Zhaohui Gu, PhD

B-cell acute lymphoblastic leukemia (B-ALL) is the most common cancer in children and remains a leading cause of childhood cancer death. There are different subtypes of B-ALL, and it is important to accurately identify the high-risk subtypes to provide effective treatment. However, it can be difficult to classify B-ALL subtypes because patient samples often have a low amount of leukemia cells. While treatment for B-ALL has been greatly improved, around 20% of patients still relapse and have poor clinical outcomes. In a recent study, we used a technique called RNA-seq to classify B-ALL into over 20 different subtypes. In this project, we will use a more detailed technique called single-cell RNA-seq to classify B-ALL subtypes in samples with different amounts of leukemia cells.
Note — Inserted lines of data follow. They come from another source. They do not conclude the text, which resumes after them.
(** The sender answers a request. *)
Lemma asking_answered w n s :
  asking w n s -> exists w' k wt, net_step inp w = Some w' /\ ((0 < k)%nat \/ wt = true) /\ serving_parts w' n k s wt.
Proof.
  intros (o & r & p & B & P & Hn & Hh & R & Hp). pose proof (rc_windows _ _ _ _ _ _ _ R) as [Hw _].
  destruct B as [Ea Eb Pa Pb Ed Etb Eta Eo Ei]. set (i := inp (net_tick w)).
  assert (forall o' ps, Outgoing.request (unix_time i) (end_a w) (loop_ivs i 0%nat) (request_text r n (height s)) o = Some (o', ps) ->
    Outgoing.fx o' = fo -> exists w', net_step inp w = Some w' /\ between w' o' r ps []) as Hstep.
  { intros o' ps E Ef. eexists. unfold net_step. rewrite Etb, Eta, Ea. fold i.
    rewrite (request_handled i _ p o r n (height s) o' ps) by
      (try done; first [apply (po_live _ _ _ P)|apply height_pos, (proj1 (po_segments _ _ _ P))]). split; [done|].
    constructor; try done. by apply endpoint_marked. }
  destruct (exhausted r n (height s)) eqn:Hex.
  - destruct (answer_more (unix_time i) (end_a w) (loop_ivs i 0%nat) o r n s) as (o' & q & E & Ef & Pos & Hq & Em & Hlt);
      try done; [apply (ag_ivs Hag)|].
    destruct (Hstep _ _ E Ef) as (w' & Ew & Bw). exists w', (requested r n (height s)), true.
    split; [done|]. split; [by right|]. exists o', r, [q]. rewrite Em. split; [done|]. split; [lia|]. split; [done|].
    repeat (split; [done|]). by exists q.
  - destruct (answer_parts (unix_time i) (end_a w) (loop_ivs i 0%nat) o r n s) as (o' & E & Ef & Pos); try done.
    destruct (Hstep _ _ E Ef) as (w' & Ew & Bw). exists w', (requested r n (height s)), false.
    split; [done|]. assert (0 < requested r n (height s) /\ n + requested r n (height s) <= height s)%nat as [Hr Hr'].
    { unfold exhausted in Hex. apply andb_false_iff in Hex. unfold requested.
      destruct Hex as [Hx%Nat.ltb_ge|Hx%Nat.ltb_ge]; pose proof (height_pos s (proj1 (po_segments _ _ _ P))); lia. }
    split; [by left|]. exists o', r, []. rewrite app_nil_r. done.
Qed.


(** The receiver asks for the next parts. *)
Lemma receiver_asks now l iv r n h k :
  endpoint id key l -> length iv = IV_KEY_SIZE -> Incoming.fx r = fr -> receiving r n h k false ->
  (n <= h)%nat -> (0 < h <= total)%nat ->
  exists r' q, Incoming.request_next now l iv r = Some (r', [q]) /\ Incoming.fx r' = fr /\
    receiving r' n h (requested r' n h) (exhausted r' n h) /\ sealed key CtxResourceRequest (request_text r' n h) q.
Proof.
  intros P Hiv Ef R Hn Hh. destruct (request_text_small r n h k false R Ef Hh) as [Hu Hl].
  destruct (context_packet_sealed id key l iv _ CtxResourceRequest P Hiv Hu Hl) as (q & Eq & Hq).
  destruct (request_next_spec cs random now l iv r n h k q R Hn Hh Eq) as (r' & E & Ef' & Ew & R').
  exists r', q. assert (requested r' n h = requested r n h) as Er by (unfold requested; by rewrite Ew).
  split; [done|]. split; [congruence|]. split.
  - rewrite Er. unfold exhausted. by rewrite Ew.
  - assert (request_text r' n h = request_text r n h) as ->; [|done].
    unfold ResourceTransfer.request_text, request_marker. by rewrite Er, Ew, Ef'.
Qed.

(** What a part does to the receiver: the last one, one within the window, or
    the last of the window. *)
Lemma part_received now l ivs p r n h k wt :
  endpoint id key l -> length (ivs 0%nat) = IV_KEY_SIZE -> Incoming.fx r = fr -> receiving r n h (S k) wt ->
  (n < h <= total)%nat -> Outgoing.parts fo !! n = Some p ->
  exists r', Incoming.fx r' = fr /\
    if (S n =? total)%nat then
      Manager.handle_part now p l ivs (with_in id r mb) = Some (with_in id (Incoming.set_status Assembling r') mb, [], true) /\
      receiving r' (S n) h k wt
    else if negb (k =? 0)%nat || wt then
      Manager.handle_part now p l ivs (with_in id r mb) = Some (with_in id r' mb, [], false) /\ receiving r' (S n) h k wt
    else exists q, Manager.handle_part now p l ivs (with_in id r mb) = Some (with_in id r' mb, [q], false) /\
      receiving r' (S n) h (requested r' (S n) h) (exhausted r' (S n) h) /\
      sealed key CtxResourceRequest (request_text r' (S n) h) q.
Proof.
  intros P Hiv Ef R Hn Ep. destruct (lookup_lt_is_Some_2 cs n ltac:(lia)) as [c Ec].
  pose proof (Forall2_lookup_lr _ _ _ _ _ _ (ag_parts Hag) Ec Ep) as [Hctx Hpay]. rewrite <- Hpay in Ec.
  destruct (receive_part_spec cs random agreed_distinct now p l (ivs 0%nat) r n h k wt R Hn Ec) as (r1 & R1 & F1 & E).
  rewrite Ef in F1. assert (is_concluded (Incoming.status r) = false) as Hst by by rewrite (rc_status _ _ _ _ _ _ _ R).
  assert (forall c r' ps, Incoming.receive_part now p l (ivs 0%nat) r = Some (c, r', ps) -> Incoming.fx r' = fr ->
    Manager.handle_part now p l ivs (with_in id r mb) = Some (with_in id r' mb, ps, c)) as Hh.
  { intros c' r' ps E' F'. rewrite <- (ep_id _ _ _ P), handle_part_one.
    - rewrite E'. cbn. by rewrite app_nil_r, orb_false_r.
    - done.
    - rewrite Ef. apply (ag_plain Hag).
    - intros ? ? ? E2. rewrite E' in E2. injection E2 as <- <- <-. congruence. }
  destruct (Nat.eqb_spec (S n) total) as [Et|Et]; [by exists r1; split; [done|]; split; [apply Hh|]|].
  destruct (Nat.eqb_spec k 0) as [->|Hk]; cbn [negb orb].
  - destruct wt.
    + assert (Incoming.request_next now l (ivs 0%nat) r1 = Some (r1, [])) as En.
      { unfold Incoming.request_next. by rewrite (rc_waiting _ _ _ _ _ _ _ R1), orb_true_r. }
      rewrite En in E. exists r1. split; [done|]. split; [by apply Hh|done].
    + destruct (receiver_asks now l (ivs 0%nat) r1 (S n) h 0) as (r' & q & Eq & F' & R' & Hq); try done; try lia.
      rewrite Eq in E. exists r'. split; [done|]. exists q. split; [by apply Hh|done].
  - exists r1. split; [done|]. split; [by apply Hh|done].
Qed.

(** Only the last part is in flight. *)
Definition last_part (w : Net) : Prop :=
  exists o r n p, between w o r [p] [] /\ Outgoing.parts fo !! n = Some p /\ S n = total /\
    receiving r n total 1 false /\ is_concluded (Outgoing.status o) = false.

(** The next segment of the hashmap arrives. *)
Lemma hashmap_arrives w o r q n s :
  between w o r [q] [] -> receiving r n (height s) 0 true -> n = height s -> (height s < total)%nat ->
  position o n (S s) -> sealed key CtxResourceHashUpdate (hmu_text fo s) q ->
  exists w', net_step inp w = Some w' /\ asking w' n (S s).
Proof.
  intros [Ea Eb Pa Pb Ed Etb Eta Eo Ei] R En Hlt Pos [Hctx Hdec]. set (i := inp (net_tick w)).
  assert (height s = (s * HASHMAP_MAX_LEN)%nat) as Eh by (unfold height in *; lia).
  assert (height (S s) = ((s + 1) * HASHMAP_MAX_LEN) `min` total)%nat as Eh' by (unfold height; lia).
  pose proof (ag_total Hag) as [_ Ht30]. pose proof (height_pos (S s) ltac:(lia)) as Hp.
  destruct (hashmap_update_packet_spec cs random (unix_time i) s r n 0) as [R' F'].
  { by rewrite <- Eh. }
  { lia. }
  { done. }
  { rewrite Ei, (ag_hash Hag). apply hash_length. }
  rewrite <- Eh', Ei, (ag_hash Hag) in R', F'. fold hs in R', F'.
  assert (hmu_text fo s = Outgoing.hash fo ++ write_array_len 2 ++ write_uint (Z.of_nat s)
            ++ write_bin (concat (slice (s * HASHMAP_MAX_LEN) (height (S s)) hs))) as Et.
  { unfold hmu_text, Outgoing.hashmap_update_data. by rewrite (ag_hashes Hag), agreed_length, Eh'. }
  rewrite <- Et in R', F'.
  destruct (receiver_asks (unix_time i) (end_b w) (loop_ivs i 0%nat) _ n (height (S s)) 0 Pb (ag_ivs Hag _ _) F' R')
    as (r' & p & E & F & R2 & Hp2); [unfold height in *; lia|done|].
  eexists. split.
  - unfold net_step. rewrite Etb, Eb. fold i. unfold handle_resource_packet. rewrite Hctx, Hdec by apply Pb. cbv zeta.
    rewrite <- (ep_id _ _ _ Pb). rewrite handle_hashmap_one, E; [done| |].
    + rewrite Ei, (ag_hash Hag). apply hash_length.
    + rewrite Et, Ei, (ag_hash Hag). apply take_app_length'. symmetry. apply hash_length.
  - exists o, r', p. split; [|split; [done|split; [lia|split; [unfold height in *; lia|split; done]]]].
    constructor; try done; net.
    + by rewrite (ep_id _ _ _ Pb).
    + by apply endpoint_marked.
    + by rewrite Eta.
Qed.

(** What is in flight arrives. *)
Lemma parts_arrive s wt : forall k w n,
  serving_parts w n k s wt -> (0 < k)%nat \/ wt = true -> (0 < s)%nat ->
  exists w', reaches inp w w' /\ (last_part w' \/ asking w' (n + k) (if wt then S s else s)).
Proof.
  induction k as [|k IH]; intros w n (o & r & tail & B & Hle & R & Ht) Hk Hs0.
  - destruct Hk as [?| ->]; [lia|]. destruct Ht as (Hn & Hlt & Pos & q & -> & Hq). rewrite Nat.add_0_r in *.
    rewrite slice_empty in B. destruct (hashmap_arrives w o r q n s) as (w' & E & A); try done.
    exists w'. split; [by eapply reaches_step; [exact E|apply reaches_refl]|by right].
  - pose proof (height_pos s Hs0) as Hhp. pose proof B as [Ea Eb Pa Pb Ed Etb Eta Eo Ei].
    destruct (lookup_lt_is_Some_2 (Outgoing.parts fo) n ltac:(rewrite agreed_length; lia)) as [p Ep].
    rewrite (slice_S n (n + S k) _ p Ep) in Etb by lia. cbn [app] in Etb. set (i := inp (net_tick w)).
    pose proof (Forall2_lookup_r _ _ _ _ _ (ag_parts Hag) Ep) as (c & _ & Hctx & _).
    destruct (part_received (unix_time i) (end_b w) (loop_ivs i) p r n (height s) k wt Pb (ag_ivs Hag _ _) Ei R ltac:(lia) Ep)
      as (r' & F' & Hcase).
    destruct (Nat.eqb_spec (S n) total) as [Et|Et].
    { exists w. split; [apply reaches_refl|]. left. assert (k = 0)%nat as -> by lia.
      assert (height s = total) as Eht by lia. destruct wt; [lia|]. destruct Ht as [-> Pos].
      exists o, r, n, p. rewrite Eht in R. split; [|split; [done|split; [done|split; [done|apply Pos]]]].
      rewrite (slice_S n (n + 1) _ p Ep), Nat.add_1_r, slice_empty in B by lia. exact B. }
    assert (forall qs, Manager.handle_part (unix_time i) p (end_b w) (loop_ivs i) (with_in id r mb) = Some (with_in id r' mb, qs, false) ->
      exists w1, net_step inp w = Some w1 /\ between w1 o r' (slice (S n) (n + S k) (Outgoing.parts fo) ++ tail) qs) as Hstep.
    { intros qs E. eexists. unfold net_step. rewrite Etb, Eb. fold i. unfold handle_resource_packet, handle_resource_part.
      rewrite Hctx, E. cbn. split; [done|]. constructor; try done; net.
      - by apply endpoint_marked.
      - by rewrite send_from_link_destination.
      - by rewrite Eta. }
    destruct (negb (k =? 0)%nat || wt) eqn:Hkw.
    + destruct Hcase as [E R']. destruct (Hstep _ E) as (w1 & Es & B1).
      replace (n + S k)%nat with (S n + k)%nat in * by lia.
      destruct (IH w1 (S n)) as (w' & Hr & Hw'); [by exists o, r', tail| |done|].
      { apply orb_true_iff in Hkw as [Hk0|Hwt]; [left|by right]. destruct k; [done|lia]. }
      exists w'. split; [by eapply reaches_step|done].
    + apply orb_false_iff in Hkw as [Hk0 ->]. assert (k = 0)%nat as -> by (destruct k; [done|discriminate]).
      destruct Hcase as (q & E & R' & Hq). destruct (Hstep _ E) as (w1 & Es & B1). destruct Ht as [-> Pos].
      rewrite Nat.add_1_r, slice_empty in *. exists w1. split; [by eapply reaches_step; [exact Es|apply reaches_refl]|].
      right. exists o, r', q. split; [exact B1|]. split; [exact Pos|]. split; [lia|]. split; [lia|]. done.
Qed.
This will allow us to identify B-ALL subtypes more sensitively and accurately. Using this single-cell technique, we will also study a particular subtype of B-ALL that is highly resistant to chemotherapy and prone to relapse after treatment. This project aims to show that single-cell analysis can be used to classify B-ALL subtypes in samples with various levels of leukemia cells. This will help doctors to diagnose B-ALL subtypes and track leukemia cells more accurately in clinical settings. We will also be able to identify the specific leukemia cells that cause relapse and study their features at a single-cell level, which will help us understand why relapse happens and find new treatment strategies.